Look through the entries below and report every line that has "gmap".

• _Supplied material_:

▽

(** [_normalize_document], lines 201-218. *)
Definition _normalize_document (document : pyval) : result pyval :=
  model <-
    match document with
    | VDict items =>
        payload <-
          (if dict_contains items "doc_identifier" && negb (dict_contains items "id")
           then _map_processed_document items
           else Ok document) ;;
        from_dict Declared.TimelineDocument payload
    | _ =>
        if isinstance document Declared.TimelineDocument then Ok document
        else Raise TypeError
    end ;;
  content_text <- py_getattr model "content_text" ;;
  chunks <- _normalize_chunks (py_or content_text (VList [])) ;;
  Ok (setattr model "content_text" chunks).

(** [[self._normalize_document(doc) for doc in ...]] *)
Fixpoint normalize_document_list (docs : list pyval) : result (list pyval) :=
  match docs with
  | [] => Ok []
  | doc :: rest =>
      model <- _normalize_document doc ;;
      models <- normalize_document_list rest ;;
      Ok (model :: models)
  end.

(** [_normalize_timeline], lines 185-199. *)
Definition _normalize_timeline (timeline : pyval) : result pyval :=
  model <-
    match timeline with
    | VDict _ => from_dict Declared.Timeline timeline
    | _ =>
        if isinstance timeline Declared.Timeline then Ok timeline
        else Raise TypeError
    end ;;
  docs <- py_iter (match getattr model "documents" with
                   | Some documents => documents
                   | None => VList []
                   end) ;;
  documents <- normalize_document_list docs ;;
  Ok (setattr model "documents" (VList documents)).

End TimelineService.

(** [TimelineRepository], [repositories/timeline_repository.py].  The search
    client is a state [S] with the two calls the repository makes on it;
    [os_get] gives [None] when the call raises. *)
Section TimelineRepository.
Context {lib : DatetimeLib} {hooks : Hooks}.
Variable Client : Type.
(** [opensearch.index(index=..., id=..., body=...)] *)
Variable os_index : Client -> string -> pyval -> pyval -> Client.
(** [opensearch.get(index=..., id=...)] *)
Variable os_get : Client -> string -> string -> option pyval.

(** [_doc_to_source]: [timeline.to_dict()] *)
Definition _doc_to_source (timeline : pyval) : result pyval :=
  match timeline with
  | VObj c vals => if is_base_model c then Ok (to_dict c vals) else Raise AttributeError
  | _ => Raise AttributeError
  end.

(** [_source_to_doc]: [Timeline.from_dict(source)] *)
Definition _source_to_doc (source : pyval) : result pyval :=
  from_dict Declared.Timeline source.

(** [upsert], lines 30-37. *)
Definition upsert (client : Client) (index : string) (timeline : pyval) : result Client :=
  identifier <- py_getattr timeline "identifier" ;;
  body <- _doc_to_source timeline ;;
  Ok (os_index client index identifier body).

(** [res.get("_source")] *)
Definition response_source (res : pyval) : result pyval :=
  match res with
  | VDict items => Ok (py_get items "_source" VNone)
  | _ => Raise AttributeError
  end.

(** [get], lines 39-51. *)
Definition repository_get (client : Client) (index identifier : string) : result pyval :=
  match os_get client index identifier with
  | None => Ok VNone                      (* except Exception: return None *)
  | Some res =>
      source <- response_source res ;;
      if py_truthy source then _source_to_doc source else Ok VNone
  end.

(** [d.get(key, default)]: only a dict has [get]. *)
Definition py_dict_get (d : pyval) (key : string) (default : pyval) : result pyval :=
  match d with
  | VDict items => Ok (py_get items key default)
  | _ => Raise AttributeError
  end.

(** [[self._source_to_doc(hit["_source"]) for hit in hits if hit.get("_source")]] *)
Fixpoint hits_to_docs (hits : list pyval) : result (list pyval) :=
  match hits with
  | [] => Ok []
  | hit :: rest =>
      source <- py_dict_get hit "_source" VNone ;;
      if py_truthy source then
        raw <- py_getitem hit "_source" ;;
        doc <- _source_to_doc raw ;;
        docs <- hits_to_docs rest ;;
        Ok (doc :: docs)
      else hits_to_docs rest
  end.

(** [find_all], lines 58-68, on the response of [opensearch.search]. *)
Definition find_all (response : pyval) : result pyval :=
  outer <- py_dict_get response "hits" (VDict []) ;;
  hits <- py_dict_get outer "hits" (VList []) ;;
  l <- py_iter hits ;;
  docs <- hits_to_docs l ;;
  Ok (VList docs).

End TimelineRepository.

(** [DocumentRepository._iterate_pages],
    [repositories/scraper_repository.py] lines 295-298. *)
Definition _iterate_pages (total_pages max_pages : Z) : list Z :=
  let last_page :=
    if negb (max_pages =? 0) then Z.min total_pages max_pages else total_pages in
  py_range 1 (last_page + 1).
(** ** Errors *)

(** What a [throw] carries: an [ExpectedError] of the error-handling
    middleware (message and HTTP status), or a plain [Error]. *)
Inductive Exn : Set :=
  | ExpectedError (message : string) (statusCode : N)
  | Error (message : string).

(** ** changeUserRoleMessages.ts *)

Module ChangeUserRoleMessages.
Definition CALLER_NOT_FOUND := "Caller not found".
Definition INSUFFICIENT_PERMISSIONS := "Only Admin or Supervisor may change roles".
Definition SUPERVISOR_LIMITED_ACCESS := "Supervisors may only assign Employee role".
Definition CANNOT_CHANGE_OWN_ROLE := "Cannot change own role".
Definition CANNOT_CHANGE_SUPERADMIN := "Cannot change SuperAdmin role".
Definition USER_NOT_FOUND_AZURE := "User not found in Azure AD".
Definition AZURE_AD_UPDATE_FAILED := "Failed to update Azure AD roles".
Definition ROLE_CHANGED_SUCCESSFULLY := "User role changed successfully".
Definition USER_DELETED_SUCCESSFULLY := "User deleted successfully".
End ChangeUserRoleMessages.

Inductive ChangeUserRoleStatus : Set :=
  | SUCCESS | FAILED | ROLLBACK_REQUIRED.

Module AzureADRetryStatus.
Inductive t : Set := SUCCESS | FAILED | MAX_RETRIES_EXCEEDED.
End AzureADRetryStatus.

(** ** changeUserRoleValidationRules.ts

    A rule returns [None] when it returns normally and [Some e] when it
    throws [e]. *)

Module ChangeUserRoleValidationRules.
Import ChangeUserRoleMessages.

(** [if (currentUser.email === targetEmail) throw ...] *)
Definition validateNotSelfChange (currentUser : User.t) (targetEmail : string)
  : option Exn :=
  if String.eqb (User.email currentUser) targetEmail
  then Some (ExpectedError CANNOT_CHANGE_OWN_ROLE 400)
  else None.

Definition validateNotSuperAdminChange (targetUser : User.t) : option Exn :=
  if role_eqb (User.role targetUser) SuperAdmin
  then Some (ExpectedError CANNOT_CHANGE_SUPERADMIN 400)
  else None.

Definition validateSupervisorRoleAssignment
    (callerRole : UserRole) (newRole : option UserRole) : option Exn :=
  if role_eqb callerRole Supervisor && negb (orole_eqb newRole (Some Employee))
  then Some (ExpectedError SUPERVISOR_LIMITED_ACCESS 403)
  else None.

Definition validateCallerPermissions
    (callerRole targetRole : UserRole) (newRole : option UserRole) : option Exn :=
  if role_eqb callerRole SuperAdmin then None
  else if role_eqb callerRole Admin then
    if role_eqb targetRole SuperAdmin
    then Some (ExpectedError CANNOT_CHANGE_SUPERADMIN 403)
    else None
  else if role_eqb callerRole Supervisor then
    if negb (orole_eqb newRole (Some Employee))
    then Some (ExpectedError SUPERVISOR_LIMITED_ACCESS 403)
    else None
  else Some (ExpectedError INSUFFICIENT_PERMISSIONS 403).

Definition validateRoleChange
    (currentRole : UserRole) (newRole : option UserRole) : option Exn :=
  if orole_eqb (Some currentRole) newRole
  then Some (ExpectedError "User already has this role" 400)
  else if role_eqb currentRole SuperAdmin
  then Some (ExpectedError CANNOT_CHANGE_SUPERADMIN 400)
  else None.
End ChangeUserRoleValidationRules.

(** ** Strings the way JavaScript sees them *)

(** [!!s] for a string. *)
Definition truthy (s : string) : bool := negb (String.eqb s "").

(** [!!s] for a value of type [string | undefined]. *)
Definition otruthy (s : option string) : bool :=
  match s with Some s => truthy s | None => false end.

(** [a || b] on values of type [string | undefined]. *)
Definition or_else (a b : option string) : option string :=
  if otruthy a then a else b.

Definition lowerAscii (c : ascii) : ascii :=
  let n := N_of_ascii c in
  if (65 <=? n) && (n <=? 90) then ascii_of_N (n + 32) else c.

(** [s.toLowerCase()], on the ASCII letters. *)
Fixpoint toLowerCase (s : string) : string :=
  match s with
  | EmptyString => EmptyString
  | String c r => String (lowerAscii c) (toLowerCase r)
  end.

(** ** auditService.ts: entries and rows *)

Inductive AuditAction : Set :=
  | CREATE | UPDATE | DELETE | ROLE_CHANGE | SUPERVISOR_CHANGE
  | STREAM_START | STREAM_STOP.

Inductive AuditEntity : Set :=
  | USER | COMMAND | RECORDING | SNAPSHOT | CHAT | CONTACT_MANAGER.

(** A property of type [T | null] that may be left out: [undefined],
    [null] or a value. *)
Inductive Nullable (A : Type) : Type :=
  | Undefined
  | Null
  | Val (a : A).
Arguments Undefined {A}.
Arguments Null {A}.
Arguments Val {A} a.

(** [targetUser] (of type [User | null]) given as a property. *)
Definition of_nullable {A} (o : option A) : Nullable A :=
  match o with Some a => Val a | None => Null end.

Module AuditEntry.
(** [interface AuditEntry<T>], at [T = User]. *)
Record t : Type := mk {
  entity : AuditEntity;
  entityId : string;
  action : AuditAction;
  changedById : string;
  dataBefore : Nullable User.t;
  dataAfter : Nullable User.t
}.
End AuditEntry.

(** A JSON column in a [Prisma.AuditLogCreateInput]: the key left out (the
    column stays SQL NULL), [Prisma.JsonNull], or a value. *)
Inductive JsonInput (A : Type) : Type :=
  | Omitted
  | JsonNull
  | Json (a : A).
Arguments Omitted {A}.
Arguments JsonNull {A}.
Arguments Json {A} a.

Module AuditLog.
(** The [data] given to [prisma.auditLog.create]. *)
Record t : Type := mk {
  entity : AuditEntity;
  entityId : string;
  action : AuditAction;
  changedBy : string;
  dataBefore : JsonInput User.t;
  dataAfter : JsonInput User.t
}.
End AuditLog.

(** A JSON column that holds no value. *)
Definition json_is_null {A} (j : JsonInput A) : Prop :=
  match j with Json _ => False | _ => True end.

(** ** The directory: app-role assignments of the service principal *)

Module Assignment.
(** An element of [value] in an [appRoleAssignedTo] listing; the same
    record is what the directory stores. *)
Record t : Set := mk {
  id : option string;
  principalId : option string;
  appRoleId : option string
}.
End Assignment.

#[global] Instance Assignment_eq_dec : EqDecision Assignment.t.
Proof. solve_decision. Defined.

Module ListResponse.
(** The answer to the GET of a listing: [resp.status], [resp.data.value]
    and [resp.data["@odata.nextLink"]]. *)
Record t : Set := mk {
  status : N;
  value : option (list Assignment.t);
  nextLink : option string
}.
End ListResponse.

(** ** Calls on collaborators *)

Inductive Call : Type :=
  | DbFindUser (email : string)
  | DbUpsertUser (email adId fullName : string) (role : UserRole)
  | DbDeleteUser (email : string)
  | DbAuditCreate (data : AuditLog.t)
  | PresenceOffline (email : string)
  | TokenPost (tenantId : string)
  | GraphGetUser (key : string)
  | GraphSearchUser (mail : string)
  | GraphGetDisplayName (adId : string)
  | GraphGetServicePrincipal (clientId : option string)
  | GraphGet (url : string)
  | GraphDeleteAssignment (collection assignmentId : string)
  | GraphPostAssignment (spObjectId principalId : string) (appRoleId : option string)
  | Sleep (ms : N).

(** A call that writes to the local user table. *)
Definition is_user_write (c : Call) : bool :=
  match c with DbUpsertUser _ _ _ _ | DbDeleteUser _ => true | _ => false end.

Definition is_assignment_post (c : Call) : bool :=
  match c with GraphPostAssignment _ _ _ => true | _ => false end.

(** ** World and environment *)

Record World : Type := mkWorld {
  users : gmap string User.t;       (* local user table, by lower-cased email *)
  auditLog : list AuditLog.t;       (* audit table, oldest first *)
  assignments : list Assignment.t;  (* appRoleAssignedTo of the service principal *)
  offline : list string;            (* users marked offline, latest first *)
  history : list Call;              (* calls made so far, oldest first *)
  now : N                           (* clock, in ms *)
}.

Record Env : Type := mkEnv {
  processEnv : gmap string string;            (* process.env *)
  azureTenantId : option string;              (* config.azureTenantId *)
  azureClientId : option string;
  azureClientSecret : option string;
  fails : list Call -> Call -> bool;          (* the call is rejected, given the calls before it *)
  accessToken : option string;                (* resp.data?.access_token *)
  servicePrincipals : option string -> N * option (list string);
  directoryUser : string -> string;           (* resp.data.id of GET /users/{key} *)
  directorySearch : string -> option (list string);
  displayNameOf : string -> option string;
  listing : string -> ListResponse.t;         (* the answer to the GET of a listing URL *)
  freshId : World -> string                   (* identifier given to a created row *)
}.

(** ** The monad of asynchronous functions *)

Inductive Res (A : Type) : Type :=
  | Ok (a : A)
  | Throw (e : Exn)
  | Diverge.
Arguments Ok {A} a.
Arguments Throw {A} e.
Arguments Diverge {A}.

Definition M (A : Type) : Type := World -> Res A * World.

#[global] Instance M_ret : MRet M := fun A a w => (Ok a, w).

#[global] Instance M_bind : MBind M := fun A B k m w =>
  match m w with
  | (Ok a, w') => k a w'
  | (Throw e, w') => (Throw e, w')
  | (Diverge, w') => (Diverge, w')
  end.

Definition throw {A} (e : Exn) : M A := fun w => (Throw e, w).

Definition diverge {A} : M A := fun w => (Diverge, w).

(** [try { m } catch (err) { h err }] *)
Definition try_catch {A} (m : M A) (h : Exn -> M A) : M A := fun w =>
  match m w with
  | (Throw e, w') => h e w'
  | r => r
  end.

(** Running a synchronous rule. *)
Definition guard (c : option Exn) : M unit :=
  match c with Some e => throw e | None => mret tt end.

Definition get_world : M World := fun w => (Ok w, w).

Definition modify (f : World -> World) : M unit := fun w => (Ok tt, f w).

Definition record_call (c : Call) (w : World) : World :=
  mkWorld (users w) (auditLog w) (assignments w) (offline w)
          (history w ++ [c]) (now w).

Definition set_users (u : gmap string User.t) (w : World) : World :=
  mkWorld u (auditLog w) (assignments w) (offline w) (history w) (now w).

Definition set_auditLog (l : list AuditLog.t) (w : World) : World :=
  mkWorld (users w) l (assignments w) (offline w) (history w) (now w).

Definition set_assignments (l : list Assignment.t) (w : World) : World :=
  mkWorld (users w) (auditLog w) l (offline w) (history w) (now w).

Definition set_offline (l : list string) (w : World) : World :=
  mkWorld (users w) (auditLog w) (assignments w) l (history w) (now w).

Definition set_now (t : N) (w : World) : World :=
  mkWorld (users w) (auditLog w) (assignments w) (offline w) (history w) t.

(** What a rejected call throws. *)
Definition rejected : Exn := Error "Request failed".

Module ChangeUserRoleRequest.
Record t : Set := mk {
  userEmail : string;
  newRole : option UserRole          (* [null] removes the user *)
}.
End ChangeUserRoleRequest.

△
▽

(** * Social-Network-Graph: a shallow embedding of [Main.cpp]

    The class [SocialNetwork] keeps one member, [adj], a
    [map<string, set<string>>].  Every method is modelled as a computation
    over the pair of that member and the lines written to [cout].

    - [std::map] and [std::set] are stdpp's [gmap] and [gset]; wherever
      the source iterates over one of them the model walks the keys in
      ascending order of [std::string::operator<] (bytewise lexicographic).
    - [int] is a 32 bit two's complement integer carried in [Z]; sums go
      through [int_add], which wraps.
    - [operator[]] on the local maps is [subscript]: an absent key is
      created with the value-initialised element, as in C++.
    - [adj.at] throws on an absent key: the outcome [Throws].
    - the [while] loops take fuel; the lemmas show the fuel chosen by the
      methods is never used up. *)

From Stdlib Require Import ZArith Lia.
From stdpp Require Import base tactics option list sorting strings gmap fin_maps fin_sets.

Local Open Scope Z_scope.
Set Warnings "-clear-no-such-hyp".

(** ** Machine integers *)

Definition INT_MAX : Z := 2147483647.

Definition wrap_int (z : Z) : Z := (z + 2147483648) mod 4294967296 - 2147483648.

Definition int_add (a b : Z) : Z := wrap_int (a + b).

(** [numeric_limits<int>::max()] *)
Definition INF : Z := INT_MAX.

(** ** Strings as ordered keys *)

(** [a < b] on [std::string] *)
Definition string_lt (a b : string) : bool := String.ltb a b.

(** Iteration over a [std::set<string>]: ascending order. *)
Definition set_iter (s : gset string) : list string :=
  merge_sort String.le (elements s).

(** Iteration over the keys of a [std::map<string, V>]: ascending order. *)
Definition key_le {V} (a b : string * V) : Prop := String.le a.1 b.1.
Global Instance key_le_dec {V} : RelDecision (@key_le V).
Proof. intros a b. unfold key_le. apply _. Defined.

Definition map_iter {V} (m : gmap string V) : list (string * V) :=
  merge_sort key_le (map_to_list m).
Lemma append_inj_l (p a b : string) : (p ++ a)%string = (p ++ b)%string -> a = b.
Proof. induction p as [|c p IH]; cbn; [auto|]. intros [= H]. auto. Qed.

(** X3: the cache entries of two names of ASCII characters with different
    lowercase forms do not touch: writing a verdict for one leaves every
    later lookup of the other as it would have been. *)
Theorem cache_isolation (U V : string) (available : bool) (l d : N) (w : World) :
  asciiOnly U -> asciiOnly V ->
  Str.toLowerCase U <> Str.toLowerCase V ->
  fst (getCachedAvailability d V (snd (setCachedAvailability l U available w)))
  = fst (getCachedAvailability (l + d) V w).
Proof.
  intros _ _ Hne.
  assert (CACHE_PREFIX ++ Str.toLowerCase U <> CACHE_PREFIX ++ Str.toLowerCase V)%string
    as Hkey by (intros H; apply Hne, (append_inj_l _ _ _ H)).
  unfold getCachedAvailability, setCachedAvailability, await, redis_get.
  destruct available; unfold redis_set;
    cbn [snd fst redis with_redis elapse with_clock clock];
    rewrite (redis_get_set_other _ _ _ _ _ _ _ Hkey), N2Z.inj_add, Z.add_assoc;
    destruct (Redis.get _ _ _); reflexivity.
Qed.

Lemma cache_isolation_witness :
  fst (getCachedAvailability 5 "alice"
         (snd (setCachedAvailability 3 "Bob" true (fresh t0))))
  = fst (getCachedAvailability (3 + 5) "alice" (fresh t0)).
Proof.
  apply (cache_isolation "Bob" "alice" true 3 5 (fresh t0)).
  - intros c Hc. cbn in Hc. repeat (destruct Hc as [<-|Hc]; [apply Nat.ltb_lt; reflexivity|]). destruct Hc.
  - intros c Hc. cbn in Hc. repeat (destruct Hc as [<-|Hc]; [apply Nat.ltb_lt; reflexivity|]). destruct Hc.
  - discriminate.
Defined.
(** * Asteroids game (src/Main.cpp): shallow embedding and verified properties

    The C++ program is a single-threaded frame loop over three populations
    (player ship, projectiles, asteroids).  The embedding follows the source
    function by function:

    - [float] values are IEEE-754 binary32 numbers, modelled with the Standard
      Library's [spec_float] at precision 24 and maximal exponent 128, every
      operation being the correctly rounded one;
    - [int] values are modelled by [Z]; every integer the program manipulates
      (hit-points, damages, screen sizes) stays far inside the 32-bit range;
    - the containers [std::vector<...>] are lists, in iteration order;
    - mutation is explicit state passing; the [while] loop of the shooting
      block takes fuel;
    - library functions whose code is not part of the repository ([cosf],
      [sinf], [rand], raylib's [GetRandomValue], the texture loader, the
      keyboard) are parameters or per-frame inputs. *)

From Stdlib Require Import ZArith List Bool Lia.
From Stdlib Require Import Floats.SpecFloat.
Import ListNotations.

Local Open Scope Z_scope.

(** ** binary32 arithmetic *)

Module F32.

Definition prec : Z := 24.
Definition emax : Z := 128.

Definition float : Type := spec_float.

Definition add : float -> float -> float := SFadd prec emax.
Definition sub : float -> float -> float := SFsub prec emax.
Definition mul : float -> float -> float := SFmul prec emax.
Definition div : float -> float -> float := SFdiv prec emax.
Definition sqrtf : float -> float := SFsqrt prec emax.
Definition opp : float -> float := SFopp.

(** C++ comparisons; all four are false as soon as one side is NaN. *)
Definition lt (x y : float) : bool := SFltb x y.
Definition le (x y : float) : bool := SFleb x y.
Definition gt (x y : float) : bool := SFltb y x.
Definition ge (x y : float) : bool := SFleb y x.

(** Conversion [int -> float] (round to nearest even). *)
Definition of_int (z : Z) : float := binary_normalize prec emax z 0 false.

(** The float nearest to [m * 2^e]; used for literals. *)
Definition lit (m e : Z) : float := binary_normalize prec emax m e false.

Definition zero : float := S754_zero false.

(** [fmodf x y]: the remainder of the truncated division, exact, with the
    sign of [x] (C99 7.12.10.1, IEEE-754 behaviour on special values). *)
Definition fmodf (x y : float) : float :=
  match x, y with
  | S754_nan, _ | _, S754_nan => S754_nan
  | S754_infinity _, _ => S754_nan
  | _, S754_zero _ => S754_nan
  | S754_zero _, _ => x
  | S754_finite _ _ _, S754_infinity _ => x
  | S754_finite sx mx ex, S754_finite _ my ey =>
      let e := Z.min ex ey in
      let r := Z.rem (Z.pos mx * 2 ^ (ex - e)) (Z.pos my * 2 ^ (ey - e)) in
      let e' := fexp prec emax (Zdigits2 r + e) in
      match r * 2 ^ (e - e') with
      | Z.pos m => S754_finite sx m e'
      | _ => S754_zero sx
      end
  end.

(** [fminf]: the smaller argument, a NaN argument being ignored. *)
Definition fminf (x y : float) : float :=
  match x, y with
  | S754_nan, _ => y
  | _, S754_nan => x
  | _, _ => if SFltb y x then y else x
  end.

△
▽

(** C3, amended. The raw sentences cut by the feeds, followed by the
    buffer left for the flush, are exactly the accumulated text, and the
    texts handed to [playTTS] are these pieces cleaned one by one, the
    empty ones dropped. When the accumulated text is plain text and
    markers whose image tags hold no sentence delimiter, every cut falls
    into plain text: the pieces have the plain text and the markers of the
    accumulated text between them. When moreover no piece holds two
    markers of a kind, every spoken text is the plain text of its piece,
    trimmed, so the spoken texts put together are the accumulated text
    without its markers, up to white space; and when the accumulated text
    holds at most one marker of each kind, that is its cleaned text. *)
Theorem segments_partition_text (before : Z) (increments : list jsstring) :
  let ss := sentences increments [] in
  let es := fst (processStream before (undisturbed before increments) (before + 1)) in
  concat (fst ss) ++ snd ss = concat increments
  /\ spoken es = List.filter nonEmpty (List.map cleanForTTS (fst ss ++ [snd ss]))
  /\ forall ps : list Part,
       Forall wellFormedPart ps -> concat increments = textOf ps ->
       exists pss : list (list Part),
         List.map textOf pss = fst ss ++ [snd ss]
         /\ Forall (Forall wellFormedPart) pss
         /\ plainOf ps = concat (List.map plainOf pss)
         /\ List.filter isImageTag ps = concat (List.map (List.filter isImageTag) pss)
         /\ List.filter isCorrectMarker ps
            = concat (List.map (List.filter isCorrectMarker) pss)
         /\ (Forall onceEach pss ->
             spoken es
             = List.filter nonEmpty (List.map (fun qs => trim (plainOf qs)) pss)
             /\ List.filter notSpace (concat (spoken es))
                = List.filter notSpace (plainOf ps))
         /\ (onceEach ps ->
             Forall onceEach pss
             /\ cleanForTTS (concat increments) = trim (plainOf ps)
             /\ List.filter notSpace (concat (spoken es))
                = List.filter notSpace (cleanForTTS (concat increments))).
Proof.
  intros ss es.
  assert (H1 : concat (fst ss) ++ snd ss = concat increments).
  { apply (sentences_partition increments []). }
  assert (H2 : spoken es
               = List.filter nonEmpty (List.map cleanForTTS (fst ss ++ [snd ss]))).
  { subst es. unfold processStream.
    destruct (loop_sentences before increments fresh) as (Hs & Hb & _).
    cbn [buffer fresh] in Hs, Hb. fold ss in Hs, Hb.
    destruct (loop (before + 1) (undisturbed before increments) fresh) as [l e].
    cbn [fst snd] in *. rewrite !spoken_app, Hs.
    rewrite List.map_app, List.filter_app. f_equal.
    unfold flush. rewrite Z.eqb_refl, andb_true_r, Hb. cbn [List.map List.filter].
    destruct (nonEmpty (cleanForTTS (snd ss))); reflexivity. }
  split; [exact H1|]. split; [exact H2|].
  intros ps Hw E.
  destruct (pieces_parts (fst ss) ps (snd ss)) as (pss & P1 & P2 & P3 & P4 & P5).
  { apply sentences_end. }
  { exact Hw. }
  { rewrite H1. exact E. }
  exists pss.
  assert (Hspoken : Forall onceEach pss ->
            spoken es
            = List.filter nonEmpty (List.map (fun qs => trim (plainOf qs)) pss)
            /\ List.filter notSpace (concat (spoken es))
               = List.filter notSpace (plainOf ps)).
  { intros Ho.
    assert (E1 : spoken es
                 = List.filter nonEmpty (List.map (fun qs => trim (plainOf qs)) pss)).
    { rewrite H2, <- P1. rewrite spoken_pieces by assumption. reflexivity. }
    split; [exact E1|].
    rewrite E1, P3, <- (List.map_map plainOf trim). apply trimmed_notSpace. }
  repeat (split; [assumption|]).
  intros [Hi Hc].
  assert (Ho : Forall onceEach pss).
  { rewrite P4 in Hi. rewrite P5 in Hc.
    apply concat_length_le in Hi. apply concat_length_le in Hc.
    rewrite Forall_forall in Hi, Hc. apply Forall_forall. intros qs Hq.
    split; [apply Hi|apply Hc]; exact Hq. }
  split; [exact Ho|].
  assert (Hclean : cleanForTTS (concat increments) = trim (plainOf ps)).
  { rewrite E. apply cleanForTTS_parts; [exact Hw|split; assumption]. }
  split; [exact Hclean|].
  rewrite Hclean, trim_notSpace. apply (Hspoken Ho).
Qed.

△

• _Result of this exercise_:
  users : gmap string User.t;       (* local user table, by lower-cased email *)
  processEnv : gmap string string;            (* process.env *)
Definition set_users (u : gmap string User.t) (w : World) : World :=
    - [std::map] and [std::set] are stdpp's [gmap] and [gset]; wherever
From stdpp Require Import base tactics option list sorting strings gmap fin_maps fin_sets.
Definition map_iter {V} (m : gmap string V) : list (string * V) :=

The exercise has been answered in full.